Ever since her rebrand, it has become increasingly hard to associate Carpenter with anything less than glamorous blow-outs, sparkling corsets, thigh-high, lacy tights and vintage lingerie. In her 2024-2025 tour, these represented most of the artist’s concert outfit choices. Carpenter’s style is imbued with nostalgia, a marketing strategy that exploits the contemporary predilection for cultural melancholia. Tights, lingerie and corsets gesture towards the era of postwar American fashion, referencing the type of garments women wore in their homes. It recreates – in the bold colours of a society that has traversed the sexual revolution – the style of the housewife.
Nostalgia can be lovely. It may come to prompt social change or, at the very least, a reflection on the idiosyncrasies of the present. But there is no getting around the fact that nostalgia, for women, is perilous. Frankly, there are not sufficient eras in which women enjoyed enough rights to allow for an ethical romanticisation of the past. The era Carpenter has chosen for her pop identity is notorious for its inimicality to feminism. It might, however, be the best period to think through the issues of her latest album cover.
In ‘The Feminine Mystique’, Friedan articulates the ambivalence of the condition of the housewife. From the outside, it looked like the ideal fate chosen by a woman who willingly rejected the role of working woman in favour of the jubilant stay-at-home wife. In her recent Rolling Stone shoot, Carpenter wears a bra, panties and a plaid dressing gown. She is in the woods, right next to a deer. Yes, a deer. This photo persona is disturbingly similar to the contemporary trad wife, the 2020s equivalent of the postwar suburban housewife. In her recent stylistic choices, Sabrina has consistently positioned the image of the stay-at-home wife at the forefront of her artistic identity.
Her 2025 Met Gala and Dior June fashion show looks may be interpreted as a refutation of my previous claim. After all, the woman is wearing suit-like garments, referencing the image of the ‘working woman’. In the case of the Dior outfit, what Sabrina is referencing is the postwar New Look, which actually aimed to re-feminise women’s clothing and has long been deemed as regressive for the feminist movement. Somewhat similarly, Sabrina feminises her Met Gala suit by pairing it with micro-shorts and a cleavage-exposing corset.
“The corsets’ appeal for the male gaze is counteracted by their sparkle and coquetry”

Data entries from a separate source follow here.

(** X11: whatever its arguments, an inject call that returns leaves the list
    of devices with the same parts in the same places, every pending queue
    and the length of every fault vector as they were, and every device whose
    name is not the one given exactly as it was; when it returns an error,
    nothing at all is changed. *)
Theorem inject_error_frame (spdk_bdev_open_ext : string -> Z)
    (name : string) (opts : vbdev_error_inject_opts)
    (disks disks' : list (spdk_bdev_part * error_disk)) (rc : Z) :
  vbdev_error_inject_error spdk_bdev_open_ext name opts disks = Ret (rc, disks') ->
  Forall2 (fun p p' =>
             p'.1 = p.1 /\ pending_ios p'.2 = pending_ios p.2 /\
             length (error_vector p'.2) = length (error_vector p.2) /\
             (part_bdev_name p.1 <> name -> p' = p)) disks disks' /\
  (rc <> 0 -> disks' = disks).
Proof.
  assert (Hrefl : Forall2 (fun p p' =>
             p'.1 = p.1 /\ pending_ios p'.2 = pending_ios p.2 /\
             length (error_vector p'.2) = length (error_vector p.2) /\
             (part_bdev_name p.1 <> name -> p' = p)) disks disks).
  { apply Forall_Forall2_diag, Forall_true. intros p. auto. }
  unfold vbdev_error_inject_error.
  destruct (_ && _); [intros [= <- <-]; auto|].
  destruct (negb _); [intros [= <- <-]; auto|].
  destruct (find_error_disk name disks) as [[[k part] d]|] eqn:Hfind;
    [|intros [= <- <-]; auto].
  destruct (inject_into opts d) as [d'|f] eqn:Hinto; simpl; [|discriminate].
  intros [= <- <-]. split; [|congruence].
  rewrite <- (list_insert_id disks k (part, d)) at 1
    by (eapply find_error_disk_lookup; exact Hfind).
  apply Forall2_insert; [exact Hrefl|]. simpl.
  split; [reflexivity|].
  split; [eapply inject_into_pending; exact Hinto|].
  split; [eapply inject_into_length; exact Hinto|].
  intros Hne. exfalso. apply Hne. eapply find_error_disk_name. exact Hfind.
Qed.

Lemma inject_error_frame_witness :
  Forall2 (fun p p' =>
             p'.1 = p.1 /\ pending_ios p'.2 = pending_ios p.2 /\
             length (error_vector p'.2) = length (error_vector p.2) /\
             (part_bdev_name p.1 <> "EE_Malloc0" -> p' = p))
          one_device
          [(error_malloc0, mk_disk (map (set_error_num 0) (error_vector failing_disk)) [])].
Proof.
  destruct (inject_error_frame always_open "EE_Malloc0" clear_opts one_device
              [(error_malloc0, mk_disk (map (set_error_num 0) (error_vector failing_disk)) [])]
              0) as [H _].
  - reflexivity.
  - exact H.
Defined.

(** ** Further properties of the configuration registry *)

Lemma config_find_None name cfgs :
  vbdev_error_config_find_by_base_name name cfgs = None <-> name ∉ map base_bdev cfgs.
Proof.
  unfold vbdev_error_config_find_by_base_name.
  induction cfgs as [|cfg cfgs IH]; simpl.
  - split; [intros _; apply not_elem_of_nil|reflexivity].
  - rewrite not_elem_of_cons.
    destruct (String.eqb_spec (base_bdev cfg) name) as [Heq|Hne].
    + split; [discriminate|]. intros [Hn _]. congruence.
    + rewrite IH. split; [intros H; split; [congruence|exact H]|intros [_ H]; exact H].
Qed.

Lemma config_find_Some name cfgs cfg :
  vbdev_error_config_find_by_base_name name cfgs = Some cfg ->
  base_bdev cfg = name /\ cfg ∈ cfgs.
Proof.
  unfold vbdev_error_config_find_by_base_name.
  induction cfgs as [|c cfgs IH]; simpl; [discriminate|].
  destruct (String.eqb_spec (base_bdev c) name) as [Heq|Hne].
  - intros [= <-]. split; [exact Heq|left].
  - intros H. destruct (IH H) as [H1 H2]. split; [exact H1|right; exact H2].
Qed.

Lemma config_find_app_other name other uuid cfgs :
  other <> name ->
  vbdev_error_config_find_by_base_name other (cfgs ++ [mk_config name uuid]) =
  vbdev_error_config_find_by_base_name other cfgs.
Proof.
  intros Hne. unfold vbdev_error_config_find_by_base_name.
  induction cfgs as [|c cfgs IH]; simpl.
  - destruct (String.eqb_spec name other); [congruence|reflexivity].
  - destruct (String.eqb (base_bdev c) other); [reflexivity|exact IH].
Qed.

Lemma config_unlink_elem name cfgs x :
  x ∈ map base_bdev (config_unlink name cfgs) -> x ∈ map base_bdev cfgs.
Proof.
  induction cfgs as [|c cfgs IH]; simpl; [auto|].
  destruct (String.eqb (base_bdev c) name); simpl.
  - intros H. right. exact H.
  - rewrite !elem_of_cons. intros [H|H]; [left; exact H|right; apply IH; exact H].
Qed.

Lemma config_unlink_wf name cfgs :
  registry_wf cfgs -> registry_wf (config_unlink name cfgs).
Proof.
  unfold registry_wf. induction cfgs as [|c cfgs IH]; simpl; [auto|].
  rewrite NoDup_cons. intros [Hnin Hnd].
  destruct (String.eqb (base_bdev c) name); simpl; [exact Hnd|].
  apply NoDup_cons. split; [|apply IH; exact Hnd].
  intros Hin. apply Hnin. eapply config_unlink_elem. exact Hin.
Qed.

Lemma config_unlink_forgets name cfgs :
  registry_wf cfgs -> name ∉ map base_bdev (config_unlink name cfgs).
Proof.
  unfold registry_wf. induction cfgs as [|c cfgs IH]; simpl.
  - intros _. apply not_elem_of_nil.
  - rewrite NoDup_cons. intros [Hnin Hnd].
    destruct (String.eqb_spec (base_bdev c) name) as [Heq|Hne]; simpl.
    + rewrite <- Heq. exact Hnin.
    + rewrite not_elem_of_cons. split; [congruence|apply IH; exact Hnd].
Qed.

Lemma config_unlink_other name other cfgs :
  other <> name ->
  vbdev_error_config_find_by_base_name other (config_unlink name cfgs) =
  vbdev_error_config_find_by_base_name other cfgs.
Proof.
  intros Hne. unfold vbdev_error_config_find_by_base_name.
  induction cfgs as [|c cfgs IH]; simpl; [reflexivity|].
  destruct (String.eqb_spec (base_bdev c) name) as [Heq|Hn]; simpl.
  - destruct (String.eqb_spec (base_bdev c) other); [congruence|reflexivity].
  - destruct (String.eqb (base_bdev c) other); [reflexivity|exact IH].
Qed.

Lemma config_unlink_length name cfgs :
  vbdev_error_config_find_by_base_name name cfgs <> None ->
  (length (config_unlink name cfgs) + 1 = length cfgs)%nat.
Proof.
  unfold vbdev_error_config_find_by_base_name.
  induction cfgs as [|c cfgs IH]; simpl; [congruence|].
  destruct (String.eqb (base_bdev c) name); simpl; [lia|].
  intros H. rewrite <- (IH H). lia.
Qed.

Lemma registry_wf_app name uuid cfgs :
  registry_wf cfgs -> vbdev_error_config_find_by_base_name name cfgs = None ->
  registry_wf (cfgs ++ [mk_config name uuid]).
Proof.
  unfold registry_wf. intros Hnd Hfind. rewrite map_app. simpl.
  apply NoDup_app. split; [exact Hnd|]. split; [|apply NoDup_singleton].
  intros x Hx Hin. apply list_elem_of_singleton in Hin. subst x.
  apply config_find_None in Hfind. contradiction.
Qed.

(** X12: [vbdev_error_config_add] and lookup by name: when the call returns
    0 the name was not registered before, is found afterwards with the uuid
    given, and the lookup of every other name answers as before; when it
    returns an error the registry is unchanged, and a name that is already
    registered gives -EEXIST. *)
Theorem config_add_registers_one_name (env : environment) (name : string) (uuid : Z)
    (cfgs : list spdk_vbdev_error_config) :
  (fst (vbdev_error_config_add env name uuid cfgs) = 0 ->
   vbdev_error_config_find_by_base_name name cfgs = None /\
   vbdev_error_config_find_by_base_name name
     (snd (vbdev_error_config_add env name uuid cfgs)) = Some (mk_config name uuid) /\
   forall other, other <> name ->
     vbdev_error_config_find_by_base_name other
       (snd (vbdev_error_config_add env name uuid cfgs)) =
     vbdev_error_config_find_by_base_name other cfgs) /\
  (fst (vbdev_error_config_add env name uuid cfgs) <> 0 ->
   snd (vbdev_error_config_add env name uuid cfgs) = cfgs) /\
  (vbdev_error_config_find_by_base_name name cfgs <> None ->
   fst (vbdev_error_config_add env name uuid cfgs) = - EEXIST).
Proof.
  unfold vbdev_error_config_add.
  destruct (vbdev_error_config_find_by_base_name name cfgs) as [cfg|] eqn:Hfind.
  - simpl. split; [discriminate|]. split; reflexivity.
  - destruct (config_calloc_ok env); simpl;
      [|split; [discriminate|split; [reflexivity|congruence]]].
    destruct (config_strdup_ok env); simpl;
      [|split; [discriminate|split; [reflexivity|congruence]]].
    split; [|split; congruence].
    intros _. split; [reflexivity|].
    split; [apply config_find_app_None; exact Hfind|].
    intros other Hne. apply config_find_app_other. exact Hne.
Qed.

(** X13: [vbdev_error_config_remove] on a registry without duplicate names:
    a name that is not registered gives -ENOENT and no change; a registered
    name gives 0, the registry is one entry shorter, the name is no longer
    found, and the lookup of every other name answers as before. *)
Theorem config_remove_forgets_one_name (name : string)
    (cfgs : list spdk_vbdev_error_config) :
  registry_wf cfgs ->
  (vbdev_error_config_find_by_base_name name cfgs = None ->
   vbdev_error_config_remove name cfgs = (- ENOENT, cfgs)) /\
  (vbdev_error_config_find_by_base_name name cfgs <> None ->
   exists cfgs',
     vbdev_error_config_remove name cfgs = (0, cfgs') /\
     (length cfgs' + 1 = length cfgs)%nat /\
     vbdev_error_config_find_by_base_name name cfgs' = None /\
     forall other, other <> name ->
       vbdev_error_config_find_by_base_name other cfgs' =
       vbdev_error_config_find_by_base_name other cfgs).
Proof.
  intros Hwf. unfold vbdev_error_config_remove. split.
  - intros ->. reflexivity.
  - intros Hsome.
    destruct (vbdev_error_config_find_by_base_name name cfgs) as [cfg|] eqn:Hfind;
      [|congruence].
    exists (config_unlink name cfgs). split; [reflexivity|].
    split; [apply config_unlink_length; congruence|].
    split; [apply config_find_None, config_unlink_forgets; exact Hwf|].
    intros other Hne. apply config_unlink_other. exact Hne.
Qed.

Lemma create_config (env : environment) (name : string) (uuid : Z) (g : globals) :
  g_error_config (snd (vbdev_error_create env name uuid g)) = g_error_config g \/
  (vbdev_error_config_find_by_base_name name (g_error_config g) = None /\
   fst (vbdev_error_create env name uuid g) = 0 /\
   g_error_config (snd (vbdev_error_create env name uuid g)) =
     g_error_config g ++ [mk_config name uuid]).
Proof.
  unfold vbdev_error_create, vbdev_error_config_add.
  destruct (vbdev_error_config_find_by_base_name name (g_error_config g)) eqn:Hfind;
    [left; reflexivity|].
  destruct (config_calloc_ok env); simpl; [|left; reflexivity].
  destruct (config_strdup_ok env); simpl; [|left; reflexivity].
  destruct (_vbdev_error_create env name uuid (g_error_disks g)) as [rc disks].
  destruct (Z.eqb_spec rc (- ENODEV)); [right; auto|].
  destruct (Z.eqb_spec rc 0) as [->|Hnz]; simpl; [right; auto|].
  left. unfold vbdev_error_config_remove.
  rewrite (config_find_app_None _ _ _ Hfind), (config_unlink_app_None _ _ _ Hfind).
  reflexivity.
Qed.

Lemma create_nonzero_config (env : environment) (name : string) (uuid : Z) (g : globals) :
  fst (vbdev_error_create env name uuid g) <> 0 ->
  g_error_config (snd (vbdev_error_create env name uuid g)) = g_error_config g.
Proof.
  intros Hnz. destruct (create_config env name uuid g) as [H|(_ & H & _)];
    [exact H|contradiction].
Qed.

Lemma examine_config (env : environment) (name : string) (g : globals) :
  g_error_config (vbdev_error_examine env name g) = g_error_config g.
Proof.
  unfold vbdev_error_examine.
  destruct (vbdev_error_config_find_by_base_name name (g_error_config g)); reflexivity.
Qed.

(** X14: the registry never holds two entries for one base name: starting
    from a registry without duplicates, [vbdev_error_create],
    [vbdev_error_examine], [vbdev_error_config_remove] and
    [vbdev_error_destruct] each leave a registry without duplicates,
    whatever the outcome of the call. *)
Theorem registry_names_stay_unique (env : environment) (name : string) (uuid : Z)
    (g : globals) :
  registry_wf (g_error_config g) ->
  registry_wf (g_error_config (snd (vbdev_error_create env name uuid g))) /\
  registry_wf (g_error_config (vbdev_error_examine env name g)) /\
  registry_wf (snd (vbdev_error_config_remove name (g_error_config g))) /\
  (forall spdk_bdev_part_free part,
     registry_wf (g_error_config (snd (vbdev_error_destruct spdk_bdev_part_free part g)))).
Proof.
  intros Hwf.
  assert (Hremove : forall n, registry_wf (snd (vbdev_error_config_remove n (g_error_config g)))).
  { intros n. unfold vbdev_error_config_remove.
    destruct (vbdev_error_config_find_by_base_name n (g_error_config g)); simpl;
      [apply config_unlink_wf|]; exact Hwf. }
  split; [|split; [|split]].
  - destruct (create_config env name uuid g) as [->|(Hfind & _ & ->)]; [exact Hwf|].
    apply registry_wf_app; assumption.
  - rewrite examine_config. exact Hwf.
  - apply Hremove.
  - intros free part. unfold vbdev_error_destruct.
    specialize (Hremove (part_base_name part)).
    destruct (vbdev_error_config_remove (part_base_name part) (g_error_config g)).
    exact Hremove.
Qed.
(** C7.  Scenario C: both labels resolve to 3, the type factor is
    0.0001, a session counts max(1, 3/2) = 1.5 queries, the unrounded
    amount is 3 * 1.5 * 365 * 0.0001 (0.16425, that is 0.164 to three
    places) and the returned [aiKg] is 0.16. *)
Theorem scenario_C_aiKg :
  aiInteractionsDaily (orEmpty (field scenarioC "aiInteractionsPerDay"))
  = Ok 3
  /\ sessionMinutes (orEmpty (field scenarioC "typicalAiSessionMinutes"))
     = Ok 3
  /\ aiTypeMultiplier INDIAN_DEFAULTS
       (orEmpty (field scenarioC "aiUsageTypes")) = Ok 0.0001
  /\ queriesPerSession 3 = Math_max 1 (3 / 2)
  /\ queriesPerSession 3 == 1.5
  /\ exists u r,
       emissions scenarioC INDIAN_DEFAULTS = Ok u
       /\ rawAiKg u == 3 * 1.5 * 365 * 0.0001
       /\ 0.164 <= rawAiKg u < 0.165
       /\ results scenarioC INDIAN_DEFAULTS = Ok r
       /\ aiKg r == 0.16.
Proof.
  repeat (split; [vm_compute; reflexivity |]).
  eexists. eexists.
  split; [vm_compute; reflexivity |].
  split; [vm_compute; reflexivity |].
  split; [split; vm_compute; [discriminate | reflexivity] |].
  split; vm_compute; reflexivity.
Qed.

Lemma aiKgFrom_zero (i m k : Q) :
  i = 0 \/ m = 0 -> aiKgFrom i m k = 0.
Proof.
  unfold aiKgFrom. intros [-> | ->].
  - reflexivity.
  - rewrite andb_comm. reflexivity.
Qed.
(** Lines 68-70. *)
Definition extract (ds : Dataset) (value : assignment) : result AllocationResult :=
  let xs := x_sol ds value in
  tons <- sum_axis1 xs ;;
  prod <- mul_broadcast xs (m ds) (r ds) ;;
  rev <- sum_axis1 prod ;;
  Ok (mkResult xs tons rev).

(** PuLP's solution status, the integer [prob.solve] returns. *)
Inductive LpStatus : Type :=
| LpStatusOptimal | LpStatusNotSolved | LpStatusInfeasible
| LpStatusUnbounded | LpStatusUndefined.

(** The solver is an external program: any function from the problem to a
    status and the values it leaves in the variables. *)
Definition Solver : Type := LpProblem -> LpStatus * assignment.

(** The whole script: build, solve (line 65 drops the status), extract. *)
Definition script (solver : Solver) (ds : Dataset) : result AllocationResult :=
  prob <- build ds ;;
  let '(_, value) := solver prob in
  extract ds value.

(** The script again, with the calls of the solver it makes on the way. *)
Inductive event : Type :=
| Solve (prob : LpProblem).

Definition run (solver : Solver) (ds : Dataset)
  : list event * result AllocationResult :=
  match build ds with
  | Raise e => ([], Raise e)
  | Ok prob =>
      let '(_, value) := solver prob in
      ([Solve prob], extract ds value)
  end.

(** The script's own example data (lines 6-15). *)
Definition example : Dataset :=
  mkDataset 8 18
    [196562 # 1000; 495076 # 1000; 254053 # 1000; 103664 # 1000;
     149648 # 1000; 343098 # 1000; 0; 147738 # 1000]
    [5044 # 100; 4888 # 100; 4368 # 100; 4420 # 100;
     2652 # 100; 3380 # 100; 2184 # 100; 1820 # 100]
    [68 # 1000; 49 # 1000; 67 # 1000; 41 # 1000; 53 # 1000; 69 # 1000;
     47 # 1000; 47 # 1000; 44 # 1000; 37 # 1000; 55 # 1000; 48 # 1000;
     69 # 1000; 69 # 1000; 69 # 1000; 66 # 1000; 54 # 1000; 45 # 1000].

(** * The model in closed form

    When no subscript fails, the problem the script builds is [model]. *)

Section ModelTerms.
Variable ds : Dataset.

Definition demand (j : nat) : Q := nth j (S ds) 0.
Definition rate (j : nat) : Q := nth j (r ds) 0.
Definition quota (i : nat) : Q := nth i (p ds) 0.

Definition total_revenue : Q :=
  Qsum (map (fun j => demand j * rate j) (range (m ds))).

Definition target_tons (i : nat) : Q := quota i * T ds.
Definition target_revenue (i : nat) : Q := quota i * total_revenue.

Definition revenue_expr (i : nat) : LpExpr :=
  ElpSum (map (fun j => EScale (rate j) (EVar (X i j))) (range (m ds))).

Definition model : LpProblem :=
  mkProblem LpMinimize
    (concat (x ds) ++ concat (y ds) ++ u ds ++ v ds)
    (map (fun j => demand_constraint ds (demand j) j) (range (m ds))
     ++ linking_constraints ds
     ++ concat (map (fun i => [dev_above (U i) (total_tons ds i) (target_tons i);
                               dev_below (U i) (total_tons ds i) (target_tons i)])
                    (range (n ds)))
     ++ concat (map (fun i => [dev_above (V i) (revenue_expr i) (target_revenue i);
                               dev_below (V i) (revenue_expr i) (target_revenue i)])
                    (range (n ds))))
    (objective_expr ds).

(** The lists are long enough for every subscript the script takes. *)
Definition long_enough : Prop :=
  (m ds <= length (S ds))%nat /\ (m ds <= length (r ds))%nat /\
  (n ds <= length (p ds))%nat.
End ModelTerms.

(** * What the constraints say of an assignment *)

Section Semantics.
Variable ds : Dataset.
Variable a : assignment.

(** Tons of site [j] delivered by all transporters together. *)
Definition delivered (j : nat) : Q :=
  Qsum (map (fun i => a (X i j)) (range (n ds))).

(** Tons and revenue of transporter [i] over all sites. *)
Definition assigned_tons (i : nat) : Q :=
  Qsum (map (fun j => a (X i j)) (range (m ds))).

Definition assigned_revenue (i : nat) : Q :=
  Qsum (map (fun j => rate ds j * a (X i j)) (range (m ds))).

Record satisfies : Prop := mkSat {
  sat_x : forall i j, (i < n ds)%nat -> (j < m ds)%nat -> 0 <= a (X i j);
  sat_y : forall i j, (i < n ds)%nat -> (j < m ds)%nat ->
          a (Y i j) == 0 \/ a (Y i j) == 1;
  sat_u : forall i, (i < n ds)%nat -> 0 <= a (U i);
  sat_v : forall i, (i < n ds)%nat -> 0 <= a (V i);
  sat_demand : forall j, (j < m ds)%nat -> delivered j == demand ds j;
  sat_upper : forall i j, (i < n ds)%nat -> (j < m ds)%nat ->
              a (X i j) <= maxPerAssignment * a (Y i j);
  sat_lower : forall i j, (i < n ds)%nat -> (j < m ds)%nat ->
              minPerAssignment * a (Y i j) <= a (X i j);
  sat_u_above : forall i, (i < n ds)%nat ->
                assigned_tons i - target_tons ds i <= a (U i);
  sat_u_below : forall i, (i < n ds)%nat ->
                - (assigned_tons i - target_tons ds i) <= a (U i);
  sat_v_above : forall i, (i < n ds)%nat ->
                assigned_revenue i - target_revenue ds i <= a (V i);
  sat_v_below : forall i, (i < n ds)%nat ->
                - (assigned_revenue i - target_revenue ds i) <= a (V i)
}.
End Semantics.

(** Replace the deviation variables of transporter [i]. *)
Definition with_deviation (a : assignment) (i : nat) (cu cv : Q) : assignment :=
  fun w =>
    match w with
    | U k => if Nat.eqb k i then cu else a (U k)
    | V k => if Nat.eqb k i then cv else a (V k)
    | _ => a w
    end.

(** [x_sol * np.array(r)] on one row, when there is one rate per column. *)
Definition times_rates (rv : list Q) (row : list Q) : list Q :=
  map (fun '(xv, rj) => xv * rj) (combine row rv).

(** * Datasets and assignments used to exercise the theorems *)

(** Two sites and two transporters: demands 20 and 30, rates 2 and 3, equal
    quotas. *)
Definition scenario : Dataset :=
  mkDataset 2 2 [20; 30] [2; 3] [1 # 2; 1 # 2].

(** Each transporter takes half of each site: both targets are met. *)
Definition scenario_even : assignment :=
  fun w =>
    match w with
    | X 0 0 => 10 | X 1 0 => 10
    | X 0 1 => 15 | X 1 1 => 15
    | Y 0 0 => 1 | Y 1 0 => 1 | Y 0 1 => 1 | Y 1 1 => 1
    | _ => 0
    end.

(** Transporter 0 takes site 0 and 10 tons of site 1. *)
Definition scenario_uneven : assignment :=
  fun w =>
    match w with
    | X 0 0 => 20 | X 0 1 => 10 | X 1 1 => 20
    | Y 0 0 => 1 | Y 0 1 => 1 | Y 1 1 => 1
    | U 0 => 5 | U 1 => 5 | V 0 => 5 | V 1 => 5
    | _ => 0
    end.

(** A raw assignment with a sliver of 1e-7 tons and an allocation of 5
    tons, below the lower threshold; the deviation variables are left at 0. *)
Definition sliver : assignment :=
  fun w =>
    match w with
    | X 0 0 => 1 # 10000000
    | X 0 1 => 5
    | Y 0 1 => 1
    | _ => 0
    end.

(** The tolerance the specification names, 1e-6. *)
Definition epsilon : Q := 1 # 1000000.

(** A negative demand, a negative rate and one quota too many. *)
Definition negative : Dataset :=
  mkDataset 2 1 [-5; 7] [-2; 3] [1; 1].

(** One rate too many. *)
Definition long_rates : Dataset :=
  mkDataset 2 1 [5; 7] [2; 3; 4] [1].

(** One demand too few. *)
Definition short_demands : Dataset :=
  mkDataset 2 1 [5] [2; 3] [1].

(** For the script's own data: site j is shared evenly by its first
    [takers j] transporters. *)
Definition takers (j : nat) : nat := nth j [4; 10; 6; 3; 3; 7; 0; 3]%nat 0%nat.

Definition example_alloc : assignment :=
  fun w =>
    match w with
    | X i j => if Nat.ltb i (takers j)
               then demand example j / inject_Z (Z.of_nat (takers j)) else 0
    | Y i j => if Nat.ltb i (takers j) then 1 else 0
    | U _ => 400
    | V _ => 30000
    end.

(** One site asking for more than one transporter may carry. *)
Definition overloaded : Dataset := mkDataset 1 1 [60] [2] [1].

(** One site, and a demand list with a second entry. *)
Definition surplus : Dataset := mkDataset 1 1 [20; 30] [2] [1].

(** * Definitions for the further properties *)

(** The names the script gives its variables: [f"x_{i}_{j}"], [f"y_{i}_{j}"],
    [f"u_{i}"], [f"v_{i}"]. *)
Definition str (k : nat) : String.string :=
  DecimalString.NilEmpty.string_of_uint (Nat.to_uint k).

Definition var_name (w : var) : String.string :=
  match w with
  | X i j => String.append "x_"%string (String.append (str i) (String.append "_"%string (str j)))
  | Y i j => String.append "y_"%string (String.append (str i) (String.append "_"%string (str j)))
  | U i => String.append "u_"%string (str i)
  | V i => String.append "v_"%string (str i)
  end.

(** The assignment with the same allocation and each deviation variable
    set to the absolute deviation of that allocation. *)
Definition tighten (ds : Dataset) (a : assignment) : assignment :=
  fun w =>
    match w with
    | U i => Qabs (assigned_tons ds a i - target_tons ds i)
    | V i => Qabs (assigned_revenue ds a i - target_revenue ds i)
    | _ => a w
    end.

(** [k] transporters can share [d] tons: each gets between the two
    thresholds. *)
Definition fits (d : Q) (k : nat) : bool :=
  Qle_bool (minPerAssignment * inject_Z (Z.of_nat k)) d &&
  Qle_bool d (maxPerAssignment * inject_Z (Z.of_nat k)).

(** The least number of transporters, at most [k], that can share [d]. *)
Definition site_takers (k : nat) (d : Q) : nat :=
  match find (fits d) (range (Datatypes.S k)) with
  | Some c => c
  | None => 0%nat
  end.

(** Every site shared evenly by its first [site_takers] transporters. *)
Definition spread_xy (ds : Dataset) : assignment :=
  fun w =>
    match w with
    | X i j =>
        if Nat.ltb i (site_takers (n ds) (demand ds j))
        then demand ds j / inject_Z (Z.of_nat (site_takers (n ds) (demand ds j)))
        else 0
    | Y i j => if Nat.ltb i (site_takers (n ds) (demand ds j)) then 1 else 0
    | _ => 0
    end.

Definition spread (ds : Dataset) : assignment := tighten ds (spread_xy ds).

(** The shapes NumPy can broadcast in [x_sol * np.array(r)]. *)
Definition broadcastable (ds : Dataset) : Prop :=
  length (r ds) = m ds \/ length (r ds) = 1%nat \/ m ds = 1%nat.

(** [x_sol[i][j]] of a result. *)
Definition entry (res : AllocationResult) (i j : nat) : Q :=
  nth j (nth i (res_x_sol res) []) 0.

(** Weighted total absolute deviation of an allocation from its targets. *)
Definition weighted_deviation (ds : Dataset) (a : assignment) : Q :=
  alpha * Qsum (map (fun i => Qabs (assigned_tons ds a i - target_tons ds i)) (range (n ds))) +
  beta * Qsum (map (fun i => Qabs (assigned_revenue ds a i - target_revenue ds i))
                   (range (n ds))).

(** The string has no underscore. *)
Fixpoint no_underscore (s : string) : Prop :=
  match s with
  | EmptyString => True
  | String c s' => c <> "_"%char /\ no_underscore s'
  end.

(** * Properties *)

(** ** Sums of rationals *)

Lemma fold_left_Qplus_acc (l : list Q) (acc : Q) :
  fold_left Qplus l acc == acc + Qsum l.
Proof.
  unfold Qsum. revert acc.
  induction l as [|a l IH]; intro acc; simpl.
  - ring.
  - rewrite (IH (acc + a)), (IH (0 + a)). ring.
Qed.

Lemma Qsum_nil : Qsum [] = 0.
Proof. reflexivity. Qed.

Lemma Qsum_cons (a : Q) (l : list Q) : Qsum (a :: l) == a + Qsum l.
Proof.
  unfold Qsum at 1. simpl. rewrite fold_left_Qplus_acc. ring.
Qed.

This said, claims that Carpenter’s style or her album cover are sexist might be oversimplifications of the discursive machinations at play. After all, Carpenter is a singer and her lyrics are anything but housewifey. She sings about love and sexuality, not marriage and motherhood. Contemporary feminist rhetoric has deemed the former two to be liberating, while the latter two are seen as patriarchal institutions. By revamping the garments of patriarchy with sexually-liberated lyrics, Carpenter contests the era she is referencing through her clothes. The corsets’ appeal for the male gaze is counteracted by their sparkle and coquetry, which mainly pleases the female gaze. Similarly, the sexiness of her Rolling Stone garments is joined at the hip with the material’s playfulness. Carpenter gains great pleasure from mocking patriarchy through the things she wears. In the famous scene from the music video of ‘Feather’, when she kills a guy who sexually harassed her by trapping him in an elevator, she wears a belt around her neck as a choker. Taken out of context, the accessory is as harrowing as her latest album cover. Contextualisation unveils the conceit behind Carpenter’s artistic vision and branding strategy: the satirising exploitation of male lasciviousness.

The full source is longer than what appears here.